:: Exercise ::
Every line of the records below from the line with "(repair <$> ws) ++ tail)." up to and including the line with "exists ws, Forall wire_ok ws /\ wire" must be reproduced exactly, and no line outside that range.

--- Input Enclosed Below ---

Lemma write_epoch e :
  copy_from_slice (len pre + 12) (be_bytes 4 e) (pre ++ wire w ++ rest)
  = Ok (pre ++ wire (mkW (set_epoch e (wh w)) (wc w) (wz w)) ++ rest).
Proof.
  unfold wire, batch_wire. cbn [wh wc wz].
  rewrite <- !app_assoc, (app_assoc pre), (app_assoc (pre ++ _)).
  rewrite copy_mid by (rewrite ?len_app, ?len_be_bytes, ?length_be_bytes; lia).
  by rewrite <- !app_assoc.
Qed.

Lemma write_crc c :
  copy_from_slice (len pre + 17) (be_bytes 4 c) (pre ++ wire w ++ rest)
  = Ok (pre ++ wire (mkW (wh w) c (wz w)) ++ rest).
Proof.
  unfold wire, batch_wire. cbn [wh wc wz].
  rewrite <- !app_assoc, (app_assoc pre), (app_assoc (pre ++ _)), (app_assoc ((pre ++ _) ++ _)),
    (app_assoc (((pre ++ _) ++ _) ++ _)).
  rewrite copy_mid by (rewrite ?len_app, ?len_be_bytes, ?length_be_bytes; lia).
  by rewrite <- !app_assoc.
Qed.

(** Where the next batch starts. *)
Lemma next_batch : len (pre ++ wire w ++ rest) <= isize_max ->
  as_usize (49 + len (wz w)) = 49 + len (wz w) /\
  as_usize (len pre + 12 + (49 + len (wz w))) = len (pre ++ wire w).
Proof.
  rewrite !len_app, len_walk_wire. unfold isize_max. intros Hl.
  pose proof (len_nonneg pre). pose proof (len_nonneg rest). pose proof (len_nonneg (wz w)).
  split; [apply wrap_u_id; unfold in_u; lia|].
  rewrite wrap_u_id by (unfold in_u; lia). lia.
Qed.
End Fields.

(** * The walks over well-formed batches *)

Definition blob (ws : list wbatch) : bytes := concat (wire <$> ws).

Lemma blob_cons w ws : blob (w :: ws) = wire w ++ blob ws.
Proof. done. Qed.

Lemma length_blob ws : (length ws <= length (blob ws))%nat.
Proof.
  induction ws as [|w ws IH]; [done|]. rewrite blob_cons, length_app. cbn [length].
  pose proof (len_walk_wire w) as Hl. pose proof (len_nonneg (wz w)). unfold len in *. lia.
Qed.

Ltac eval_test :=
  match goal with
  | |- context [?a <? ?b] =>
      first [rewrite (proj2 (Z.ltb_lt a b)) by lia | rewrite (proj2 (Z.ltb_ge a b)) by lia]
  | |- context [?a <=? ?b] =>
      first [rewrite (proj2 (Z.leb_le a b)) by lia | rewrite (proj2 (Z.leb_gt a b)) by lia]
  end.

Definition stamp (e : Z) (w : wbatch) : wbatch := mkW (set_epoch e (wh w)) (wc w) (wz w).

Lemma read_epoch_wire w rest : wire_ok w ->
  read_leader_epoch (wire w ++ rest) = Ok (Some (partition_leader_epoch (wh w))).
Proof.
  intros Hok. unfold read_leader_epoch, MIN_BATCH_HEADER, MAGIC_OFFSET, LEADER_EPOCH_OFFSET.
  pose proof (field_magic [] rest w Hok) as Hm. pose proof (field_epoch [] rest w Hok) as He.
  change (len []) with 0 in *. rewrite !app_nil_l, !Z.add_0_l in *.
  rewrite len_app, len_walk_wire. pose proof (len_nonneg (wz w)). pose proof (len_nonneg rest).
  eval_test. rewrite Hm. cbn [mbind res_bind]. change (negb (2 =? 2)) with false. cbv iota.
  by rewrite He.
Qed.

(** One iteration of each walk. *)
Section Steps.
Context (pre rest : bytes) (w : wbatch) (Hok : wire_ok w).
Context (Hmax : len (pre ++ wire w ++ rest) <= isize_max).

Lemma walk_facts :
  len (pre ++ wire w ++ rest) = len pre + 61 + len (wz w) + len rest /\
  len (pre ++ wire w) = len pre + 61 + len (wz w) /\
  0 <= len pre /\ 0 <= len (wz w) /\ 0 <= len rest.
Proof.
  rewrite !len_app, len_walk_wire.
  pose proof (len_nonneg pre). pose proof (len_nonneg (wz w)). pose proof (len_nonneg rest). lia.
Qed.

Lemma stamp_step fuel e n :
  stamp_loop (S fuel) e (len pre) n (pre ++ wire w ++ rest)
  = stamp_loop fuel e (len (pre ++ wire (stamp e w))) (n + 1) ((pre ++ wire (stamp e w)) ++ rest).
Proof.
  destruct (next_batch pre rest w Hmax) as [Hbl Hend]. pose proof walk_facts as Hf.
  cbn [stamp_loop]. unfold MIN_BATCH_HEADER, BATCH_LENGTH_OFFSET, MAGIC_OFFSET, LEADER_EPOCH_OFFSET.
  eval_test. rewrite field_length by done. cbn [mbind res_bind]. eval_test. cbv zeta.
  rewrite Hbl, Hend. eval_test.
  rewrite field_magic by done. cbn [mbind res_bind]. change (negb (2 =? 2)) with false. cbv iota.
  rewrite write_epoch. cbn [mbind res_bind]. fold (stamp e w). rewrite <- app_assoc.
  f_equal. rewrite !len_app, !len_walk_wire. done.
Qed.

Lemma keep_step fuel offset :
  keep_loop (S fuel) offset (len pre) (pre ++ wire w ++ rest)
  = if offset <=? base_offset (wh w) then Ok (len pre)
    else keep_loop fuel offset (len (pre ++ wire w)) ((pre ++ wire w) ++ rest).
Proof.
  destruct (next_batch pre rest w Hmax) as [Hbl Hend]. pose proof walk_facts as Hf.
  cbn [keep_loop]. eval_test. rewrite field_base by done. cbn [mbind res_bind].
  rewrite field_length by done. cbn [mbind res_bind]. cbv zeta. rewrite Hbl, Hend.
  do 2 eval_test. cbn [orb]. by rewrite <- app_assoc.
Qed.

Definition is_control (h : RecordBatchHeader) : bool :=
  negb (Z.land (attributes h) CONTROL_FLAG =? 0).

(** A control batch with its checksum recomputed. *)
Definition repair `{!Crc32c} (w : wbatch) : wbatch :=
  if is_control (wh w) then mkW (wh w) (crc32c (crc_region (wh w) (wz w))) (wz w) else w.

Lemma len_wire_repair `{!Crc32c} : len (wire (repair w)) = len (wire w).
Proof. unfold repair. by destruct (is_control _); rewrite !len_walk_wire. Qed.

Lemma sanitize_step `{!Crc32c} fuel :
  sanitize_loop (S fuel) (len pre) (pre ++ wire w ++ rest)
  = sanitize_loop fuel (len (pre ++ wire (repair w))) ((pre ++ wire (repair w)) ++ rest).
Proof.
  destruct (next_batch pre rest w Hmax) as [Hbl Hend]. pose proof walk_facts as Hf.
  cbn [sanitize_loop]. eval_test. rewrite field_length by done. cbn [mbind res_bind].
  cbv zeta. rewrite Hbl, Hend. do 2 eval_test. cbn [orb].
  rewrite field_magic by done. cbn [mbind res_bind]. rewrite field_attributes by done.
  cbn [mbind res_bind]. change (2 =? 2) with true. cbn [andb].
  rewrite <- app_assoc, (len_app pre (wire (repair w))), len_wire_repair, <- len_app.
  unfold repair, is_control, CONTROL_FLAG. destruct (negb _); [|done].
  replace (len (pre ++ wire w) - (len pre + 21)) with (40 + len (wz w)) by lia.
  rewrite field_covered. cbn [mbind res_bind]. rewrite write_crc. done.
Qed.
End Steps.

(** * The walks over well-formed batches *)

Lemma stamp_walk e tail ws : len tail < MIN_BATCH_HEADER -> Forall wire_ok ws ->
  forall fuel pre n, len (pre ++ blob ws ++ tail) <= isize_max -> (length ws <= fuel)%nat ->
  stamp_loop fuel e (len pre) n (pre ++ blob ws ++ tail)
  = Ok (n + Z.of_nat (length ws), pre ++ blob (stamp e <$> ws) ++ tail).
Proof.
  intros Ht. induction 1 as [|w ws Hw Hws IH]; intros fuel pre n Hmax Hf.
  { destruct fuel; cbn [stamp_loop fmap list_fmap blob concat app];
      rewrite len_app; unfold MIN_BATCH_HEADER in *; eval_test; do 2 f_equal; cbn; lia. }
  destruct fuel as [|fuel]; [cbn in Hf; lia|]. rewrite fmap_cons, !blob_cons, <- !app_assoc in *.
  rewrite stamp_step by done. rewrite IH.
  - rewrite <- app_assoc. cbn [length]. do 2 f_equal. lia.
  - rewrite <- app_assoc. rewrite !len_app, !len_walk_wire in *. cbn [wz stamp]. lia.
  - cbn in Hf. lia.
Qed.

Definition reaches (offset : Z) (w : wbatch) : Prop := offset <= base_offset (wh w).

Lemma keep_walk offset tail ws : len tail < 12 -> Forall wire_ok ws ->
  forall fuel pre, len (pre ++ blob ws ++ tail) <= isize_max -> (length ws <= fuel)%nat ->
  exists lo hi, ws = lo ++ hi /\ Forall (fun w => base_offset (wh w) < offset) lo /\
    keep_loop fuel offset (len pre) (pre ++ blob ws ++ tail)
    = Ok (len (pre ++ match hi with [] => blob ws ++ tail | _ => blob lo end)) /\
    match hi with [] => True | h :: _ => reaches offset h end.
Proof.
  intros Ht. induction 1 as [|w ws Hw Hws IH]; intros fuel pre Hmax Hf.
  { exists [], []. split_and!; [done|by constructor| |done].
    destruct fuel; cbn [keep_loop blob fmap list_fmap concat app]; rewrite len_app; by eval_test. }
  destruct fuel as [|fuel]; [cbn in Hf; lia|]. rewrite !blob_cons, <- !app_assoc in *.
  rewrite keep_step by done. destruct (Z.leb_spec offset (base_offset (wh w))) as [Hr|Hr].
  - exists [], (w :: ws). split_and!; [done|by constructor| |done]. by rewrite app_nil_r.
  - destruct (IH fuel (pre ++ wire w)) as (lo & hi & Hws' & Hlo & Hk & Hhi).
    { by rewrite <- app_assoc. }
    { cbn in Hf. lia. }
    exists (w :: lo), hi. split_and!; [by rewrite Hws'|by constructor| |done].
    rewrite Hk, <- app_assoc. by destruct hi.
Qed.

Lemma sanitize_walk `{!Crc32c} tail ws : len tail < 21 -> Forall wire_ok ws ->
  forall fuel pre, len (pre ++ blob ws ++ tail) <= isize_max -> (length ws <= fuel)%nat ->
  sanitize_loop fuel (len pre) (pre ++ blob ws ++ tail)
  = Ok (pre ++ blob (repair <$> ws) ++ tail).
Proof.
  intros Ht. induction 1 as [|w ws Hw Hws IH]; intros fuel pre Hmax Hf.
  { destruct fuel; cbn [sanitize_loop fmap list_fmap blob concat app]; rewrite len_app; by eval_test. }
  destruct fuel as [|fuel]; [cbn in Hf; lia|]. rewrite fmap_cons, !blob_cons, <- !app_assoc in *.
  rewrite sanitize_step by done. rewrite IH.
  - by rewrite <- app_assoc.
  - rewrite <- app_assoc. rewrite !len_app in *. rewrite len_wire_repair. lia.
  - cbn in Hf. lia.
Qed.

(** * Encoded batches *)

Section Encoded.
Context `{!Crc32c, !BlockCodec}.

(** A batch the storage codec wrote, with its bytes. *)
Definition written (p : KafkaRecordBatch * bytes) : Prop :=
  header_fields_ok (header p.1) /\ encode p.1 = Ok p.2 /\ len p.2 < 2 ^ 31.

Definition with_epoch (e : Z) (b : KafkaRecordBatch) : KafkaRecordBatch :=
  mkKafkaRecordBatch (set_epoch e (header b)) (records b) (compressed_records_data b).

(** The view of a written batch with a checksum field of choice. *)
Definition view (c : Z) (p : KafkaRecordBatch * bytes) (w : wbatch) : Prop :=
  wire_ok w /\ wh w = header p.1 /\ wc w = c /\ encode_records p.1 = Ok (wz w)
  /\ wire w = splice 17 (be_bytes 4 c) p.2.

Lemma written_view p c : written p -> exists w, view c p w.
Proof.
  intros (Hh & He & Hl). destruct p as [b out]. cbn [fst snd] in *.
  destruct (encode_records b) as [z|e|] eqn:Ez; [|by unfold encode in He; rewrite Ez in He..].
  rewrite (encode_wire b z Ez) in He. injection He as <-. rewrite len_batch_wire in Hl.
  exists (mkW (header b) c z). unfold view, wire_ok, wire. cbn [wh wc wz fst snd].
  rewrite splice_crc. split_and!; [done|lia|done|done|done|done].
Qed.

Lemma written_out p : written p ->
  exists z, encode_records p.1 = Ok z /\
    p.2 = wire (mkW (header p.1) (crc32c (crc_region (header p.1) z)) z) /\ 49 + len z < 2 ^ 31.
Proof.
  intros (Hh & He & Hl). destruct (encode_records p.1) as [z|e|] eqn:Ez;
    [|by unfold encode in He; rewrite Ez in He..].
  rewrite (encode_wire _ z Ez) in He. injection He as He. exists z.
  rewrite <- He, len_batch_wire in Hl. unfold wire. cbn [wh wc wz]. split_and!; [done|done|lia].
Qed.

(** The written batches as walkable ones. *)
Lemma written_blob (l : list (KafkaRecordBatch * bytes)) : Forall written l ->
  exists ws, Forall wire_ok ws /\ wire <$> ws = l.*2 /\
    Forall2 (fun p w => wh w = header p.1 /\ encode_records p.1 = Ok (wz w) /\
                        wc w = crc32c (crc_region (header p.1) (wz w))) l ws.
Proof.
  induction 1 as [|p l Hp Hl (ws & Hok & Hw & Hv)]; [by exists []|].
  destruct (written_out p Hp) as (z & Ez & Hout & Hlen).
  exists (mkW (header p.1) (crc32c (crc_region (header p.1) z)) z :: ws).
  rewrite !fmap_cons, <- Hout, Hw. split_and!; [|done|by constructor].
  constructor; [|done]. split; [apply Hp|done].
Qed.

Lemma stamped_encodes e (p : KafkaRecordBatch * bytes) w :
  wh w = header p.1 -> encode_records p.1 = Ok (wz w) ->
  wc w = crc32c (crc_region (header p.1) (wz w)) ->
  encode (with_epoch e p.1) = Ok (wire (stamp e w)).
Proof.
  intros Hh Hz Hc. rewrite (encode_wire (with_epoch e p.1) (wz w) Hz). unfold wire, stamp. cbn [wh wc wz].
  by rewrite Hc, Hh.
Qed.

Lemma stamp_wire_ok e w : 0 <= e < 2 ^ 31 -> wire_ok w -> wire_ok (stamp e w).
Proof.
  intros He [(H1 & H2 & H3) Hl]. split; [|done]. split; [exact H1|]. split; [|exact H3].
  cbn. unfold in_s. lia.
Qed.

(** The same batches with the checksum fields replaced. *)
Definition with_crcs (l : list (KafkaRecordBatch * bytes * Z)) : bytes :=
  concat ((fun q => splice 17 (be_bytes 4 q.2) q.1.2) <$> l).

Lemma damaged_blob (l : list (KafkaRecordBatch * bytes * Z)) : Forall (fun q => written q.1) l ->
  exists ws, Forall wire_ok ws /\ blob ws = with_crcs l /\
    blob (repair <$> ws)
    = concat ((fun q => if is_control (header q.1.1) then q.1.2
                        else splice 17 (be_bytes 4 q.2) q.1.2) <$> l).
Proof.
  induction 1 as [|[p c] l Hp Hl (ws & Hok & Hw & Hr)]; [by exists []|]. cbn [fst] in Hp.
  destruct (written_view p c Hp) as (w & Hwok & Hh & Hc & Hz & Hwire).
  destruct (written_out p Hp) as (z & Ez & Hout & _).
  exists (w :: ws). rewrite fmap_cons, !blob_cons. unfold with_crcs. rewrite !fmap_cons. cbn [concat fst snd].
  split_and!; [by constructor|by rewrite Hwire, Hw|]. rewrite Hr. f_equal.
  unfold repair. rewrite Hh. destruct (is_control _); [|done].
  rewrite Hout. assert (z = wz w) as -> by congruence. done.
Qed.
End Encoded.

--- End of Enclosed Input ---

:: Response to the exercise ::
  = Ok (pre ++ blob (repair <$> ws) ++ tail).
Proof.
  intros Ht. induction 1 as [|w ws Hw Hws IH]; intros fuel pre Hmax Hf.
  { destruct fuel; cbn [sanitize_loop fmap list_fmap blob concat app]; rewrite len_app; by eval_test. }
  destruct fuel as [|fuel]; [cbn in Hf; lia|]. rewrite fmap_cons, !blob_cons, <- !app_assoc in *.
  rewrite sanitize_step by done. rewrite IH.
  - by rewrite <- app_assoc.
  - rewrite <- app_assoc. rewrite !len_app in *. rewrite len_wire_repair. lia.
  - cbn in Hf. lia.
Qed.

(** * Encoded batches *)

Section Encoded.
Context `{!Crc32c, !BlockCodec}.

(** A batch the storage codec wrote, with its bytes. *)
Definition written (p : KafkaRecordBatch * bytes) : Prop :=
  header_fields_ok (header p.1) /\ encode p.1 = Ok p.2 /\ len p.2 < 2 ^ 31.

Definition with_epoch (e : Z) (b : KafkaRecordBatch) : KafkaRecordBatch :=
  mkKafkaRecordBatch (set_epoch e (header b)) (records b) (compressed_records_data b).

(** The view of a written batch with a checksum field of choice. *)
Definition view (c : Z) (p : KafkaRecordBatch * bytes) (w : wbatch) : Prop :=
  wire_ok w /\ wh w = header p.1 /\ wc w = c /\ encode_records p.1 = Ok (wz w)
  /\ wire w = splice 17 (be_bytes 4 c) p.2.

Lemma written_view p c : written p -> exists w, view c p w.
Proof.
  intros (Hh & He & Hl). destruct p as [b out]. cbn [fst snd] in *.
  destruct (encode_records b) as [z|e|] eqn:Ez; [|by unfold encode in He; rewrite Ez in He..].
  rewrite (encode_wire b z Ez) in He. injection He as <-. rewrite len_batch_wire in Hl.
  exists (mkW (header b) c z). unfold view, wire_ok, wire. cbn [wh wc wz fst snd].
  rewrite splice_crc. split_and!; [done|lia|done|done|done|done].
Qed.

Lemma written_out p : written p ->
  exists z, encode_records p.1 = Ok z /\
    p.2 = wire (mkW (header p.1) (crc32c (crc_region (header p.1) z)) z) /\ 49 + len z < 2 ^ 31.
Proof.
  intros (Hh & He & Hl). destruct (encode_records p.1) as [z|e|] eqn:Ez;
    [|by unfold encode in He; rewrite Ez in He..].
  rewrite (encode_wire _ z Ez) in He. injection He as He. exists z.
  rewrite <- He, len_batch_wire in Hl. unfold wire. cbn [wh wc wz]. split_and!; [done|done|lia].
Qed.

(** The written batches as walkable ones. *)
Lemma written_blob (l : list (KafkaRecordBatch * bytes)) : Forall written l ->
  exists ws, Forall wire_ok ws /\ wire <$> ws = l.*2 /\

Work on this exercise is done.